Así que, logre lo que logre ser China en un futuro próximo,
dicho logro no será más que la confirmación del triunfo absoluto del modelo
económico, social, moral y cultural de Occidente. Un modelo que, bajo la
estrategia de la disgregación y relativización de todos los parámetros
ideológicos (ese juego con la diversidad y lo trans, que no es sino la
cara amable de la homogeneización de todo bajo el imperio de la libre
transacción), se ha ido infiltrando en el último gran reducto de «otredad» que
quedaba en el mundo para deconstruirlo y reedificarlo a la medida de las
necesidades expansivas del mercado.
Ahora bien, que China haya quedado reducida a una exitosa
amplificación de Occidente no elimina la inquietud con respecto al potencial
expansionista de su sistema político (este sí relativamente original) mezcla de
capitalismo sin complejos y dictadura orwelliana. Mientras este sistema
persista, el mejor fruto de esa forma de neocolonialismo posmoderno que
representa la globalización («un sistema, un planeta») no estará del todo
maduro.
En este sentido, la gran pregunta es: ¿Tiene futuro a medio
plazo el régimen político chino? ¿Hasta qué punto (o plazo) son compatibles el
liberalismo económico y la autocracia política? En su visionario manifiesto de
1848, Marx cayó ya en la cuenta de que el imperio global de las mercancías
conllevaba inevitablemente un intercambio simbólico con importe revolucionario:
el modelo de vida occidental transmitido por el consumo y el mercado (un modelo
individualista, moralmente «líquido», hedonista y cínico) resultaría letal –
decía Marx – para todo régimen político fundado (como es hoy el chino) en la
fortaleza y perdurabilidad de creencias excluyentes y supremacistas.
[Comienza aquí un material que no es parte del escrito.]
(** * FashionMNIST notebook: model, training loop, evaluation loop, persistence

    A shallow embedding of [projects/fashionMNIST.ipynb].  The notebook's own
    code (the data-shape cell, the [NeuralNetwork] class, [train], [test],
    the epoch loop, the save/load cell and the single-sample prediction
    cell) is transcribed function by function.  The tensor library it calls is modelled by the
    documented behaviour of the handful of operations the notebook uses;
    automatic differentiation, the SGD update rule, the value of the
    cross-entropy loss and the pickle codec are parameters of the
    development. *)

From Stdlib Require Import ZArith QArith Lia.
From stdpp Require Import gmap strings list fin_maps pretty.

Close Scope Q_scope.

(** ** Python exceptions and fallible results *)

Inductive exn : Type :=
| RuntimeError (msg : string)
| IndexError (msg : string)
| ZeroDivisionError
| FileNotFoundError (path : string)
| UnpicklingError
| TypeError (msg : string)
| ValueError (msg : string).

Inductive result (A : Type) : Type :=
| Ok (a : A)
| Raise (e : exn).
Arguments Ok {A} a.
Arguments Raise {A} e.
(** What the page shows under its own events: the slider sits in the unit
    interval, the percentage printed beside it is between 0 and 100, the
    car is between 0 and 500 from the left, exactly one radio button is
    checked, the one of the engine in use, and the chart gets at most 20
    points. *)
Theorem page_shows_values_in_range :
  forall evs s,
    Forall ui_event evs ->
    run evs initial = Some s ->
    0 <= slider_value (render s) <= 1 /\
    (0 <= throttle_percent (render s) <= 100)%Z /\
    0 <= car_x (render s) <= 500 /\
    ((porsche_checked (render s), ferrari_checked (render s),
      mustang_checked (render s)) = (true, false, false) /\
     get enginePresets (engineType s) = Some porsche \/
     (porsche_checked (render s), ferrari_checked (render s),
      mustang_checked (render s)) = (false, true, false) /\
     get enginePresets (engineType s) = Some ferrari \/
     (porsche_checked (render s), ferrari_checked (render s),
      mustang_checked (render s)) = (false, false, true) /\
     get enginePresets (engineType s) = Some mustang) /\
    (List.length (chart (render s)) <= 20)%nat.
Proof.
  intros evs s Hevs Hr.
  destruct (UiFacts.run_ui evs initial Hevs) as (s0 & Hr0 & Hp & Ht);
    [discriminate | split; discriminate |].
  rewrite Hr in Hr0. injection Hr0 as <-.
  split; [exact Ht |]. split; [now apply PageFacts.percent_range |].
  split; [cbn [car_x render]; lra |].
  split; [now apply PageFacts.one_radio |].
  cbn [chart render].
  rewrite (@RunFacts.run_history evs initial s [] eq_refl Hr).
  rewrite SliceFacts.slice_last_length. lia.
Qed.

Lemma page_shows_values_in_range_witness :
  0 <= slider_value (render started) <= 1 /\
  (0 <= throttle_percent (render started) <= 100)%Z /\
  0 <= car_x (render started) <= 500.
Proof.
  destruct (page_shows_values_in_range [Start] started)
    as (H1 & H2 & H3 & _); [repeat constructor | reflexivity |].
  split; [exact H1 |]. split; [exact H2 | exact H3].
Defined.

(** The horizontal axis of the chart has no gap and no repetition: in
    every state a run reaches from the first render, the indices of the
    points are consecutive integers, the last being the counter less 1. *)
Theorem chart_indices_are_consecutive :
  forall evs s,
    run evs initial = Some s ->
    map index (data s) =
    map (fun k => (tick s - Z.of_nat (List.length (data s)) + Z.of_nat k)%Z)
        (seq 0 (List.length (data s))).
Proof.
  intros evs s Hr.
  pose proof (@RunFacts.run_history evs initial s [] eq_refl Hr) as Hd.
  cbn [app] in Hd.
  pose proof (@RunFacts.run_tick evs initial s Hr) as Ht.
  cbn [tick initial] in Ht.
  assert (List.length (data s)
          = Nat.min 20 (List.length (appended evs initial))) as Hlen
    by (rewrite Hd; apply SliceFacts.slice_last_length).
  rewrite Hd at 1. unfold slice_last.
  rewrite <- skipn_map, RunFacts.appended_indices, skipn_map, skipn_seq.
  rewrite PageFacts.seq_from. cbn [tick initial].
  replace (List.length (appended evs initial)
           - (List.length (appended evs initial) - 20))%nat
    with (List.length (data s)) by lia.
  apply map_ext_in. intros k _. lia.
Qed.

Lemma chart_indices_are_consecutive_witness :
  map index (data after_twenty_five) =
  map (fun k => (tick after_twenty_five
                 - Z.of_nat (List.length (data after_twenty_five))
                 + Z.of_nat k)%Z)
      (seq 0 (List.length (data after_twenty_five))).
Proof.
  apply (chart_indices_are_consecutive twenty_five).
  vm_compute. reflexivity.
Defined.

(** A recomputation puts the new sample at the end of the chart and keeps
    the points that were there, in their order, except that a chart of 20
    points loses its first one. *)
Theorem chart_drops_only_the_oldest :
  forall ev s s' smp,
    mounted (dispatch ev s) = Some s' ->
    recomputation ev s = Some smp ->
    ((List.length (data s) <= 19)%nat -> data s' = data s ++ [smp]) /\
    (List.length (data s) = 20%nat -> data s' = tl (data s) ++ [smp]).
Proof.
  intros ev s s' smp Hm Hr.
  pose proof (StepFacts.dispatch_telemetry _ _ Hm) as Hstep.
  rewrite Hr in Hstep. destruct Hstep as (Hd & _). rewrite Hd.
  split; intros Hlen.
  - now rewrite SliceFacts.slice_last_short.
  - unfold slice_last. rewrite Hlen.
    destruct (data s); [discriminate | reflexivity].
Qed.

Lemma chart_drops_only_the_oldest_witness :
  data (recompute mustang started_oscillator (setEngineType "mustang" started))
  = data started ++ [{| index := 1; rpm := 50; speed := 1 |}].
Proof.
  apply (chart_drops_only_the_oldest (Radio "mustang") started);
    [reflexivity | reflexivity | cbn; lia].
Defined.

(** A throttle and an engine chosen while the component is idle take
    effect with Start: the click itself recomputes, so the component is
    running with one new sample and a readout computed from the stored
    throttle and the selected engine, both of which it keeps. *)
Theorem start_takes_up_the_stored_throttle :
  forall s p,
    isRunning s = false ->
    get enginePresets (engineType s) = Some p ->
    exists s',
      dispatch Start s = Done s' /\
      isRunning s' = true /\
      throttle s' = throttle s /\ engineType s' = engineType s /\
      frequency s' = Math_round (newFreq p (throttle s)) /\
      recomputation Start s
      = Some {| index := tick s;
                rpm := Math_round (newFreq p (throttle s));
                speed := Math_round (newFreq p (throttle s) / 100) |} /\
      tick s' = (tick s + 1)%Z.
Proof.
  intros s p Hs Hp.
  rewrite (StartFacts.start_idle _ Hs Hp).
  eexists. split; [reflexivity |].
  repeat (split; [reflexivity |]). split; [| reflexivity].
  unfold recomputation, handle, startAudio. rewrite Hs, Hp. cbn [negb].
  unfold deps_changed. cbn [isRunning setIsRunning set_refs].
  rewrite Hs. cbn [Bool.eqb negb]. rewrite orb_true_r. cbn [orb andb].
  unfold guard.
  cbn [isRunning oscillatorRef gainRef engineType setIsRunning set_refs andb].
  now rewrite Hp.
Qed.

Lemma start_takes_up_the_stored_throttle_witness :
  exists s',
    dispatch Start (setThrottle (1 # 2) initial) = Done s' /\
    isRunning s' = true /\
    throttle s' = 1 # 2 /\ engineType s' = "porsche"%string /\
    frequency s' = Math_round (newFreq porsche (1 # 2)) /\
    recomputation Start (setThrottle (1 # 2) initial)
    = Some {| index := 0;
              rpm := Math_round (newFreq porsche (1 # 2));
              speed := Math_round (newFreq porsche (1 # 2) / 100) |} /\
    tick s' = (0 + 1)%Z.
Proof.
  apply (start_takes_up_the_stored_throttle (setThrottle (1 # 2) initial)
           porsche); reflexivity.
Defined.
Abrirse al mercado – no hay más que recordar el caso de
nuestro propio país en los años 60 – suele ser, pues, el primer paso en el
derrumbe del absolutismo político. ¿Debemos confiar entonces en que las jóvenes
clases medias chinas, una vez acumulen experiencia en el disfrute de la riqueza
y de la cultura – occidental – que andan adquiriendo en sus modernas
universidades, vayan a exigir masivamente al goce de los derechos que se les
niegan hoy? ¿Son las protestas por la asfixiante y paternalista política frente
al COVID, o las recurrentes revueltas prodemocráticas, los primeros pasos hacia
ese cambio de escenario? Desde luego, el discurso ultranacionalista de los
líderes chinos parece un claro síntoma (dime de qué presumes…) del temor de la
oligarquía a un mayor reparto de poder que ralentice un desarrollo económico
cuya rapidez depende, justamente, de la ausencia de trabas políticas…
Que una futura democratización y, por ello, completa occidentalización
de China (que ya copia, perfeccionándolo, hasta nuestro modo de neocolonización
«soft power») vaya a dar mayor estabilidad económica y geopolítica al
planeta creo que está fuera de dudas. Miles de millones de chinos reconvertidos
definitivamente de súbditos en ciudadanos y trabajadores conscientes de sus
derechos, ofrecen buenas garantías de que ningún visionario va a lanzarlos a
una aventura bélica; entre otras cosas porque una China democrática con masas
de trabajadores concienciados ya no podría ser la incomparable potencia
industrial que ahora es.
La segunda y temible opción es que los jerarcas chinos,
aliados con otros oligarcas poco deseosos de compartir el poder, pretendan
extender el modelo de autocracia digital y capitalismo de estado al resto del
mundo; algo que sí que podría representar un riesgo cierto para todos.